Following a request from the regional county municipality (MRC), in 2010, the Grandes-Coulées regional park was officially recognized by the Ministry of Municipal Affairs and Housing (MAMH). The park was inaugurated in November 2011 by the L'Érable Regional County Municipality (MRC) in order to develop tourism in its region. The project initially constituted a grouping of five different poles of activity located in Villeroy and Plessisville, passing through a few other villages. These are the Old forest, the Great peat bog, the Forêt sauvage, the Plaine and the Carrefour de l'Érable.
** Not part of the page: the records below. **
(** X3. [hook.clear] turns every flag off and keeps their number; enabling
    one name after it leaves exactly that name's flag on. Disabling a name
    after enabling it gives what disabling alone gives. *)
Theorem hook_clear_then_enable (r : Registry) :
  length (enabledKeys (hook.clear r)) = length (enabledKeys r) /\
  enableNames (hook.clear r) = enableNames r /\
  (forall k,
     (k < length (enabledKeys r))%nat ->
     enabledKeys (hook.clear r) !! k = Some false) /\
  (forall name r1,
     hook.enable name (hook.clear r) = Ret (true, r1) ->
     exists key,
       enableNames r !! withoutPostPrefix name = Some key /\
       forall k,
         (k < length (enabledKeys r))%nat ->
         enabledKeys r1 !! k = Some (bool_decide (k = key))) /\
  (forall name r1,
     hook.enable name r = Ret (true, r1) ->
     hook.disable name r1 = hook.disable name r).
Proof.
  split; [apply clear_loop_length |]. split; [reflexivity |].
  split; [apply clear_lookup |]. split.
  - intros name r1 Hen. unfold hook.enable in Hen. cbn in Hen.
    destruct (enableNames r !! withoutPostPrefix name) as [key |];
      [| discriminate].
    apply set_key_Ret in Hen as (_ & Hkey & _ & Hk).
    exists key. split; [reflexivity |]. intros k Hlt. rewrite Hk.
    destruct (decide (k = key)) as [-> | Hne].
    + rewrite bool_decide_eq_true_2 by reflexivity.
      now apply list_lookup_insert_eq.
    + rewrite bool_decide_eq_false_2 by assumption.
      rewrite list_lookup_insert_ne by congruence.
      now apply clear_lookup.
  - intros name r1 Hen. unfold hook.enable in Hen. unfold hook.disable.
    destruct (enableNames r !! withoutPostPrefix name) as [key |] eqn:Hname;
      [| discriminate].
    apply set_key_Ret in Hen as (_ & Hkey & Hn & Hk).
    rewrite Hn, Hname. unfold hook.set_key.
    rewrite Hk, length_insert, Hn, list_insert_insert_eq. reflexivity.
Qed.
(** * Poster tiling: layout, interaction and export

    A shallow embedding of the poster maker's layout derivation
    ([CanvasWorkspace]), of its pointer gestures ([handleMouseDown],
    [handleMouseMove]), of the unit toggle of the application ([toggleUnit])
    and of the exporter ([generateTiledPDF]), with the properties the
    specification states about them.

    The source computes on JavaScript numbers.  The functions below are
    written once, over an interface [JsNumber] of the operations the source
    uses, and read at two instances:
    - [Q], exact rational arithmetic, in which the universally quantified
      properties are proved;
    - [float], the kernel's binary64 numbers, the arithmetic a JavaScript
      engine performs, on which the code can be run at a concrete input. *)

From Stdlib Require Import ZArith QArith Qround Qabs Qminmax Lqa Lia.
From Stdlib Require Import List String Ascii Bool DecimalString Floats.
Import ListNotations.

Set Implicit Arguments.
Set Warnings "-inexact-float".

(** ** Numbers *)

Declare Scope js_scope.
Delimit Scope js_scope with js.

(** The operations of JavaScript numbers that the source uses.  [lit q] is
    the numeric literal written [q] in the source, [ceil] is [Math.ceil]
    (read as the integer it denotes), [min] and [max] are [Math.min] and
    [Math.max], [truthy x] is the test [x || ...] performs, and [toFixed2 x]
    is [parseFloat(x.toFixed(2))]. *)
Class JsNumber (N : Type) : Type := {
  lit : Q -> N;
  of_Z : Z -> N;
  add : N -> N -> N;
  sub : N -> N -> N;
  mul : N -> N -> N;
  div : N -> N -> N;
  opp : N -> N;
  ltb : N -> N -> bool;
  leb : N -> N -> bool;
  min : N -> N -> N;
  max : N -> N -> N;
  ceil : N -> Z;
  truthy : N -> bool;
  toFixed2 : N -> N
}.

Infix "+" := add : js_scope.
Infix "-" := sub : js_scope.
Infix "*" := mul : js_scope.
Infix "/" := div : js_scope.
Notation "- x" := (opp x) : js_scope.
Infix "<?" := ltb : js_scope.
Infix "<=?" := leb : js_scope.

(** *** Exact arithmetic *)

(** [x.toFixed(2)] read back by [parseFloat]: the sign is split off, a
    magnitude of at least [10^21] is printed in full (and read back
    unchanged), any other is rounded to the nearest multiple of [1/100], the
    larger one on a tie. *)
Definition Q_toFixed2 (x : Q) : Q :=
  let a := Qabs x in
  if Qle_bool (inject_Z (10 ^ 21)) a then x
  else
    let n := Qfloor (a * 100 + (1 # 2))%Q in
    if Qle_bool 0 x then (inject_Z n / 100)%Q else (- (inject_Z n / 100))%Q.

(** Exact arithmetic is the idealisation of the source's numbers: no
    operation rounds.  What is proved in it holds of the code only as far
    as rounding does not decide the result; the page counts, ceilings of a
    rounded quotient, are therefore evaluated on binary64 as well (below).
    Division by zero (an infinity or NaN in JavaScript) is outside this
    instance: [Qdiv] gives [0] there, and the properties proved in it carry
    the hypothesis that makes the divisor positive. *)
#[export] Instance Q_JsNumber : JsNumber Q := {
  lit q := q;
  of_Z := inject_Z;
  add := Qplus;
  sub := Qminus;
  mul := Qmult;
  div := Qdiv;
  opp := Qopp;
  ltb x y := negb (Qle_bool y x);
  leb := Qle_bool;
  min := Qmin;
  max := Qmax;
  ceil := Qceiling;
  truthy x := negb (Qeq_bool x 0);
  toFixed2 := Q_toFixed2
}.

(** *** Binary64 arithmetic *)

Module F64.

(** An integer as a binary64 number (exact below [2^53]). *)
Definition of_Z (z : Z) : float :=
  if (z <? 0)%Z then PrimFloat.opp (PrimFloat.of_uint63 (Uint63.of_Z (- z)))
  else PrimFloat.of_uint63 (Uint63.of_Z z).

(** A decimal literal: the quotient of two integers that binary64 holds
    exactly, rounded once, is the number nearest to the literal. *)
Definition lit (q : Q) : float :=
  PrimFloat.div (of_Z (Qnum q)) (of_Z (Zpos (Qden q))).

(** The integer [Math.ceil] denotes on a finite number.  NaN and the
    infinities have none; they only arise from a configuration that holds
    them and are mapped to [0]. *)
Definition ceil (x : float) : Z :=
  match Prim2SF x with
  | S754_finite s m e =>
      let v := if s then Z.neg m else Z.pos m in
      if (0 <=? e)%Z then (v * 2 ^ e)%Z
      else (- ((- v) / 2 ^ (- e)))%Z
  | _ => 0%Z
  end.

Definition min (x y : float) : float :=
  if PrimFloat.is_nan x || PrimFloat.is_nan y then PrimFloat.nan
  else if PrimFloat.ltb y x then y else x.

Definition max (x y : float) : float :=
  if PrimFloat.is_nan x || PrimFloat.is_nan y then PrimFloat.nan
  else if PrimFloat.ltb x y then y else x.

Definition truthy (x : float) : bool :=
  negb (PrimFloat.is_nan x || PrimFloat.is_zero x).
Lemma resolve_variant_reads_name_len_bytes_witness :
  resolve_variant Pad.vendor "Ascon-AEAD128a" 13
  = nth_error (kVariants Pad.vendor) 0.
Proof.
  exact (resolve_variant_reads_name_len_bytes Pad.vendor "Ascon-AEAD128a" 13
           ltac:(simpl; lia)).
Defined.

(** ** The output buffer is not cleared *)

Lemma store_prefix (out data : list byte) :
  (length data <= length out)%nat ->
  store out 0 data = data ++ drop (length data) out.
Proof.
  intros Hlen. unfold store. change (Z.to_nat 0) with 0%nat.
  rewrite <- (take_drop (length data) out) at 1.
  apply list_inserts_0_r. rewrite length_take. lia.
Qed.

(** X14. When decrypt succeeds, the bytes it returns are the bytes the
    primitive stored, followed, if the primitive stored fewer than
    [ciphertext.len - 16] bytes, by whatever the allocator left in the
    rest of the fresh buffer: the binding neither clears nor trims it.
    The plaintext is free of uninitialised bytes exactly because the
    primitive fills the whole body. *)
Theorem decrypt_returns_the_buffer_as_stored (dm : data_model)
        (heap : allocator) (vendor : ascon_c)
        (key nonce aad ciphertext : Py_buffer) (variant_name : string)
        (tr : trace) (v : ascon_variant) :
  len key = 16 -> 16 <= len nonce ->
  parsed dm ciphertext -> 16 <= len ciphertext -> parsed dm aad ->
  resolve_variant vendor variant_name (Z.of_nat (String.length variant_name))
  = Some v ->
  alloc_ok heap (len ciphertext - 16) = true ->
  let r := decrypt_fn v (ptr_add (buf ciphertext) (len ciphertext - 16))
                      (buf ciphertext) (len ciphertext - 16)
                      (buf aad) (len aad) (buf nonce) (buf key) in
  let fresh := map (uninitialised heap) (seqZ 0 (len ciphertext - 16)) in
  dec_rc r = 0 ->
  Z.of_nat (length (dec_m r)) <= len ciphertext - 16 ->
  fst (native_decrypt heap vendor key nonce aad ciphertext variant_name tr)
  = PyBytes (dec_m r ++ drop (length (dec_m r)) fresh) /\
  (Z.of_nat (length (dec_m r)) = len ciphertext - 16 ->
   fst (native_decrypt heap vendor key nonce aad ciphertext variant_name tr)
   = PyBytes (dec_m r)).
Proof.
  intros Hk Hn [Hc0 Hc1] Hc [Ha0 Ha1] Hv Hheap. cbv zeta. intros Hrc Hlen.
  rewrite (decrypt_returns dm heap vendor key nonce aad ciphertext
                           variant_name tr v) by (assumption || lia).
  simpl. unfold decrypt_output, decrypt_call.
  rewrite store_prefix by (rewrite length_map, length_seqZ; lia).
  split; [reflexivity|].
  intros Hfull. f_equal.
  rewrite drop_ge by (rewrite length_map, length_seqZ; lia).
  apply app_nil_r.
Qed.

Lemma decrypt_returns_the_buffer_as_stored_witness :
  fst (native_decrypt plenty silent_vendor sample_key sample_nonce sample_aad
                      (view_of_bytes sample_ciphertext) "Ascon-AEAD128a" [])
  = PyBytes [xaa; xaa; xaa; xaa; xaa] /\
  fst (native_decrypt plenty Pad.vendor sample_key sample_nonce sample_aad
                      (view_of_bytes sample_ciphertext) "Ascon-AEAD128" [])
  = PyBytes (list_byte_of_string "hello").
Proof.
  split.
  - edestruct (decrypt_returns_the_buffer_as_stored LP64 plenty silent_vendor
                 sample_key sample_nonce sample_aad
                 (view_of_bytes sample_ciphertext) "Ascon-AEAD128a" [])
      as [Hleak _]; [evaluated..|].
    rewrite Hleak. vm_compute. reflexivity.
  - edestruct (decrypt_returns_the_buffer_as_stored LP64 plenty Pad.vendor
                 sample_key sample_nonce sample_aad
                 (view_of_bytes sample_ciphertext) "Ascon-AEAD128" [])
      as [_ Hfull]; [evaluated..|].
    rewrite Hfull; vm_compute; reflexivity.
Defined.
(** * Google Custom Search reports: a model of [scripts/3-report/gcs_reports.py]

    The script loads one quarter's [gcs_fetched.csv] into a pandas
    [DataFrame], draws three bar charts from it (by country, by license type,
    by language), saves them and registers them in the README, and finally
    commits and pushes.

    The development follows the script function by function:
    - [PyStr]: the string operations the script uses ([str.strip], the
      substring test [in], [os.path.join]);
    - [Pandas]: the slice of pandas it relies on (label selection, column
      assignment, [sum], [set_index], [empty], [read_csv]);
    - [Plot]: what the drawing calls are given, and the bars and tick labels
      seaborn and matplotlib make of it;
    - [Reports]: the script itself, as state-passing code over a world made of
      the object store, the regular files, the run's trace and the state of
      the external collaborators ([shared.*]). *)

From Stdlib Require Import Ascii String ZArith Lia.
From stdpp Require Import base option list strings pretty gmap.

Local Open Scope string_scope.
Local Open Scope list_scope.
Local Open Scope Z_scope.

(** ** Exceptions and fallible computations *)

(** The exceptions that can travel through the script.  All but [SystemExit]
    and [KeyboardInterrupt] are subclasses of Python's [Exception]. *)
Inductive exit_arg :=
| CodeNone
| CodeInt (n : Z)
| CodeStr (s : string).

Inductive exn :=
| ValueError (what : string)
| KeyError (what : string)
| TypeError
| ParserError
| QuantifyingException (message : string) (exit_code : Z)
| SystemExit (code : exit_arg)
| KeyboardInterrupt
| OtherException (name : string).

Inductive result (A : Type) :=
| Ok (a : A)
| Raise (e : exn).
Arguments Ok {A} a.
Arguments Raise {A} e.

Definition rbind {A B} (r : result A) (k : A -> result B) : result B :=
  match r with
  | Ok a => k a
  | Raise e => Raise e
  end.

Fixpoint rmapM {A B} (f : A -> result B) (l : list A) : result (list B) :=
  match l with
  | [] => Ok []
  | x :: l' =>
      rbind (f x) (fun y => rbind (rmapM f l') (fun ys => Ok (y :: ys)))
  end.

(** ** Python strings *)

Module PyStr.

(** A string is kept as the bytes of its UTF-8 encoding, one [ascii] each.
    The whitespace characters of [str.isspace] are, by the length of their
    encoding: TAB, LF, VT, FF, CR, the separators 0x1c-0x1f and the space;
    U+0085 and U+00A0; U+1680, U+2000 to U+200A, U+2028, U+2029, U+202F,
    U+205F and U+3000. *)
Definition byte_in (lo hi : nat) (c : ascii) : bool :=
  let n := nat_of_ascii c in (lo <=? n)%nat && (n <=? hi)%nat.

Definition space1 (a : ascii) : bool := byte_in 9 13 a || byte_in 28 32 a.

Definition space2 (a b : ascii) : bool :=
  byte_in 194 194 a && (byte_in 133 133 b || byte_in 160 160 b).

Definition space3 (a b c : ascii) : bool :=
  (byte_in 225 225 a && byte_in 154 154 b && byte_in 128 128 c)
  || (byte_in 226 226 a && byte_in 128 128 b
      && (byte_in 128 138 c || byte_in 168 169 c || byte_in 175 175 c))
  || (byte_in 226 226 a && byte_in 129 129 b && byte_in 159 159 c)
  || (byte_in 227 227 a && byte_in 128 128 b && byte_in 128 128 c).

(** Skipping the whitespace characters at the front of a string, for
    characters of one, two and three bytes told by [s1], [s2] and [s3]. *)
Section Blanks.
Variable s1 : ascii -> bool.
Variable s2 : ascii -> ascii -> bool.
Variable s3 : ascii -> ascii -> ascii -> bool.

(** The string starts with a whitespace character. *)
Definition blank_front (l : list ascii) : bool :=
  match l with
  | a :: l1 =>
      s1 a
      || match l1 with
         | b :: l2 =>
             s2 a b
             || match l2 with
                | c :: _ => s3 a b c
                | [] => false
                end
         | [] => false
         end
  | [] => false
  end.

Fixpoint skip_blanks (l : list ascii) : list ascii :=
  match l with
  | a :: l1 =>
      if s1 a then skip_blanks l1
      else match l1 with
           | b :: l2 =>
               if s2 a b then skip_blanks l2
               else match l2 with
                    | c :: l3 => if s3 a b c then skip_blanks l3 else l
                    | [] => l
                    end
           | [] => l
           end
  | [] => []
  end.

(** The string consists of whitespace characters. *)
Inductive blanks_of : list ascii -> Prop :=
| blanks_nil : blanks_of []
| blanks_one a l : s1 a = true -> blanks_of l -> blanks_of (a :: l)
| blanks_two a b l : s2 a b = true -> blanks_of l -> blanks_of (a :: b :: l)
| blanks_three a b c l :
    s3 a b c = true -> blanks_of l -> blanks_of (a :: b :: c :: l).

End Blanks.

Definition lstrip_chars (l : list ascii) : list ascii :=
  skip_blanks space1 space2 space3 l.

(** From the end the bytes of a character come last byte first. *)
Definition rstrip_chars (l : list ascii) : list ascii :=
  rev (skip_blanks space1 (fun b a => space2 a b) (fun c b a => space3 a b c)
         (rev l)).
Lemma test_access_leaves_session_witness :
  logged_in alice_key_session = true /\
  truthy (generated_api_key alice_key_session) = true /\
  step be_401 ClickTestApiKey alice_key_session = alice_key_session.
Proof.
  split; [reflexivity | ]. split; [reflexivity | ].
  exact (proj1 (test_access_leaves_session be_401 alice_key_session JNull
                  (JStr "Error connecting to backend or invalid response: e")
                  eq_refl eq_refl eq_refl)).
Defined.

(** C8. The helpers other than [register_user_api] answer a failure with a
    fixed message that ends in the letter [e]: whatever the description of
    the failure, it is not in the message, and so not in what the page
    shows.  [login_user_api] does so for exceptions other than
    [RequestException]. *)
Theorem helper_messages_drop_description (e : string) (v : pyval) (u p : string) :
  answer (get_current_user_api v) (fun _ => RaisedRequestException e)
  = Some (JNull, JStr "Error connecting to backend or invalid response: e") /\
  answer (get_current_user_api v) (fun _ => RaisedException e)
  = Some (JNull, JStr "An unexpected error occurred: e") /\
  answer (generate_api_key_api v) (fun _ => RaisedRequestException e)
  = Some (JNull, JStr "Error connecting to backend or invalid response: e") /\
  answer (generate_api_key_api v) (fun _ => RaisedException e)
  = Some (JNull, JStr "An unexpected error occurred: e") /\
  answer (get_protected_data_api v) (fun _ => RaisedRequestException e)
  = Some (JNull, JStr "Error connecting to backend or invalid response: e") /\
  answer (get_protected_data_api v) (fun _ => RaisedException e)
  = Some (JNull, JStr "An unexpected error occurred: e") /\
  answer (login_user_api u p) (fun _ => RaisedException e)
  = Some (JNull, JStr "An unexpected error occurred: e") /\
  shown (fun _ => RaisedRequestException e) ClickRefreshProfile alice_session
  = [st_success [Lit "Welcome, "; Fmt (JStr "alice"); Lit "!"];
     st_error [Lit "Failed to fetch profile: ";
               Fmt (JStr "Error connecting to backend or invalid response: e");
               Lit ". Your session might have expired. Please log in again."]].
Proof. repeat split; reflexivity. Qed.

(** C9. [submitRegister] with both fields filled in: whatever the backend
    answers, the session is exactly what it was, so still logged out, and
    the one request is the registration.  A user record in the answer is
    confirmed with the message that the user can now log in; a failure is
    shown as "Registration failed" with its error. *)
Theorem register_leaves_session (be : backend) (s : session) (u p : string)
  (user_data error : pyval) :
  logged_in s = false ->
  str_nonempty u = true ->
  str_nonempty p = true ->
  answer (register_user_api u p) be = Some (user_data, error) ->
  step be (Submit Register u p) s = s /\
  logged_in (step be (Submit Register u p) s) = false /\
  requests be (Submit Register u p) s = [PostRegister u p] /\
  (forall name,
     truthy user_data = true ->
     subscript user_data "username" = inr name ->
     shown be (Submit Register u p) s
     = [st_info [Lit "Attempting to register..."];
        st_success [Lit "User '"; Fmt name;
                    Lit "' registered successfully! You can now log in."]]) /\
  (truthy user_data = false ->
   shown be (Submit Register u p) s
   = [st_info [Lit "Attempting to register..."];
      st_error [Lit "Registration failed: "; Fmt error]]).
Proof.
  destruct s as [li un tok key]; cbn [logged_in].
  intros -> Hu Hp Hans. answer_inv Hans;
    script_unfold; cbn; rewrite Hu, Hp; cbn; rewrite E; cbn;
    repeat (script_case; cbn);
    repeat split; try reflexivity; try congruence;
    intros; congruence.
Qed.

Lemma register_leaves_session_witness :
  logged_in initial_session = false /\
  str_nonempty "alice" = true /\
  str_nonempty "pw1" = true /\
  step be_ok (Submit Register "alice" "pw1") initial_session = initial_session.
Proof.
  repeat (split; [reflexivity | ]).
  apply (register_leaves_session be_ok initial_session "alice" "pw1"
           (JObj [("username", JStr "alice")]) JNull);
    reflexivity.
Defined.
(** ** What the listing of the specification gives *)

Lemma List_spec_page keys input :
  let '(page, truncated, marker) := List_spec keys input in
  Sorted (≤)%string page
  ∧ (∀ k, k ∈ page → k ∈ keys ∧ listed input k = true)
  ∧ (length page ≤ max_keys input)%nat
  ∧ (truncated = true ↔
     (length page < length (filter (λ k, listed input k = true) keys))%nat)
  ∧ (∀ k k', k ∈ keys → listed input k = true → k ∉ page → k' ∈ page → (k' ≤ k)%string)
  ∧ (∀ k, last page = Some k → marker = k).
Proof.
  unfold List_spec.
  set (matching := filter _ keys). set (sorted := sort_by str_le matching).
  assert (Hsorted : StronglySorted (≤)%string sorted).
  { apply Sorted_StronglySorted; [apply _|apply sort_keys_sorted]. }
  assert (Hperm : sorted ≡ₚ matching) by apply sort_by_perm.
  rewrite <- (take_drop (max_keys input) sorted) in Hsorted.
  split; [|split; [|split; [|split; [|split]]]].
  - apply StronglySorted_Sorted. by apply StronglySorted_app_1_l in Hsorted.
  - intros k Hk. apply elem_of_take in Hk as (i & Hi & _).
    apply list_elem_of_lookup_2 in Hi. rewrite Hperm in Hi.
    by apply list_elem_of_filter in Hi as [? ?].
  - rewrite length_take. lia.
  - rewrite bool_decide_eq_true, length_take, <- Hperm. lia.
  - intros k k' Hk Hl Hnot Hk'.
    assert (k ∈ sorted) as Hin.
    { rewrite Hperm. by apply list_elem_of_filter. }
    rewrite <- (take_drop (max_keys input) sorted) in Hin.
    apply elem_of_app in Hin as [?|Hin]; [done|].
    by eapply StronglySorted_app_1_elem_of.
  - by intros k ->.
Qed.
(** * The discovery queue of go/discovery/discovery.go

    An ordered queue of discovery requests with no duplicates, served by at
    most [maxConcurrency] goroutines.  The development embeds the methods of
    [Queue] as functions on an explicit state and states the properties of
    the run loop [HandleRequests] over schedules of channel events. *)

From Stdlib Require Import ZArith Lia.
From stdpp Require Import base option list gmap strings.

Local Open Scope Z_scope.

(** ** Go's [uint]

    [concurrency] and [maxConcurrency] are of Go type [uint]: 64 bits wide on
    the 64-bit targets the program is built for.  A value is a [Z] in
    [0, 2^64); [++] and [--] wrap around. *)

Definition uint_bits : Z := 64.
Definition uint_modulus : Z := 2 ^ uint_bits.
Definition uint_max : Z := uint_modulus - 1.
Definition uint_wrap (z : Z) : Z := z mod uint_modulus.
Definition uint_ok (z : Z) : Prop := 0 <= z < uint_modulus.
Definition uint_incr (z : Z) : Z := uint_wrap (z + 1).
Definition uint_decr (z : Z) : Z := uint_wrap (z - 1).

(** ** Results of code that may call [log.Fatal]

    [log.Fatal] prints its message and ends the process: nothing after it
    runs.  A computation that may reach it returns a [Result]. *)

Inductive Result (A : Type) : Type :=
| Ok (a : A)
| Fatal (msg : string).
Arguments Ok {A} a.
Arguments Fatal {A} msg.

#[global] Instance result_ret : MRet Result := λ A a, Ok a.
#[global] Instance result_bind : MBind Result := λ A B f r,
  match r with
  | Ok a => f a
  | Fatal msg => Fatal msg
  end.

Section discovery.

(** [inst.InstanceKey] is declared in package [inst], outside this file; the
    queue uses it as a map key and compares it with [==].  The development
    is parametric in it: any type with decidable equality that can key a
    [gmap], and its zero value [emptyKey] (line 71). *)
Context {K : Type} `{Countable K}.
Variable emptyKey : K.

(** ** The [Queue] struct (lines 43-69)

    The fields that hold data.  [lock] guards the other fields; every method
    that takes it runs on the goroutine of [HandleRequests], so the methods
    are modelled as atomic functions of the state.  [done], [inputChan] and
    [processor] connect the queue to its environment and are modelled by
    [World] and [Event] below. *)

Record Queue : Type := mkQueue {
  concurrency : Z;
  knownKeys : gmap K bool;
  maxConcurrency : Z;
  queue : list K;
}.

(** [NewQueue] (lines 74-86). *)
Definition NewQueue (maxConcurrency : Z) : Queue :=
  {| concurrency := 0;
     knownKeys := ∅;
     maxConcurrency := maxConcurrency;
     queue := [] |}.

(** [push] (lines 90-99): add the key to the slice if it is not in
    [knownKeys]. *)
Definition push (key : K) (q : Queue) : Queue :=
  match knownKeys q !! key with
  | None =>
      {| concurrency := concurrency q;
         knownKeys := <[key := true]> (knownKeys q);
         maxConcurrency := maxConcurrency q;
         queue := queue q ++ [key] |}
  | Some _ => q
  end.

(** [pop] (lines 102-110): [log.Fatal] on an empty slice, otherwise the
    first element, with the slice advanced and the key deleted from
    [knownKeys]. *)
Definition pop (q : Queue) : Result (K * Queue) :=
  match queue q with
  | [] => Fatal "q.pop() called on empty queue"
  | key :: rest =>
      Ok (key,
          {| concurrency := concurrency q;
             knownKeys := delete key (knownKeys q);
             maxConcurrency := maxConcurrency q;
             queue := rest |})
  end.

(** [acknowledgeJob] (lines 128-133). *)
Definition acknowledgeJob (key : K) (q : Queue) : Queue :=
  {| concurrency := uint_decr (concurrency q);
     knownKeys := delete key (knownKeys q);
     maxConcurrency := maxConcurrency q;
     queue := queue q |}.

(** ** The queue and its environment

    [jobs] are the goroutines started by [dispatch] whose key has not yet
    been received from [done] (the channel is unbuffered: a goroutine holds
    its key until the run loop takes it).  [called] lists, in order, the
    keys [processor] has been started on, [warned] the keys a warning was
    logged for. *)

Record World : Type := mkWorld {
  wq : Queue;
  jobs : list K;
  called : list K;
  warned : list K;
}.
In 2018, the coordinator of the MRC de l'Érable, Steve Garneau, let it be known that he wanted to invest $CAD over the next few years on the redevelopment of the park.

=== Fauna ===
The Grande peatland sector is home to several animal species such as the Upland Sandpiper and several types of butterflies such as the willow ( thule). Species potentially present include the Sandhill Crane and Short-eared Owl.

== Sports activities ==
Sporting activities that are practicable and permitted there include fishing, canicross, cani-VTT, hiking in snowshoes, hiking, running and cycling. Sports equipment is also available for hire. In winter, the park is also used for snowmobiling.

== Attendance ==
The park is open from sunrise to sunset. The old-growth forest sector is open year-round, while that of the Great peat bog opens from May 1 to October 30. Entrance is free.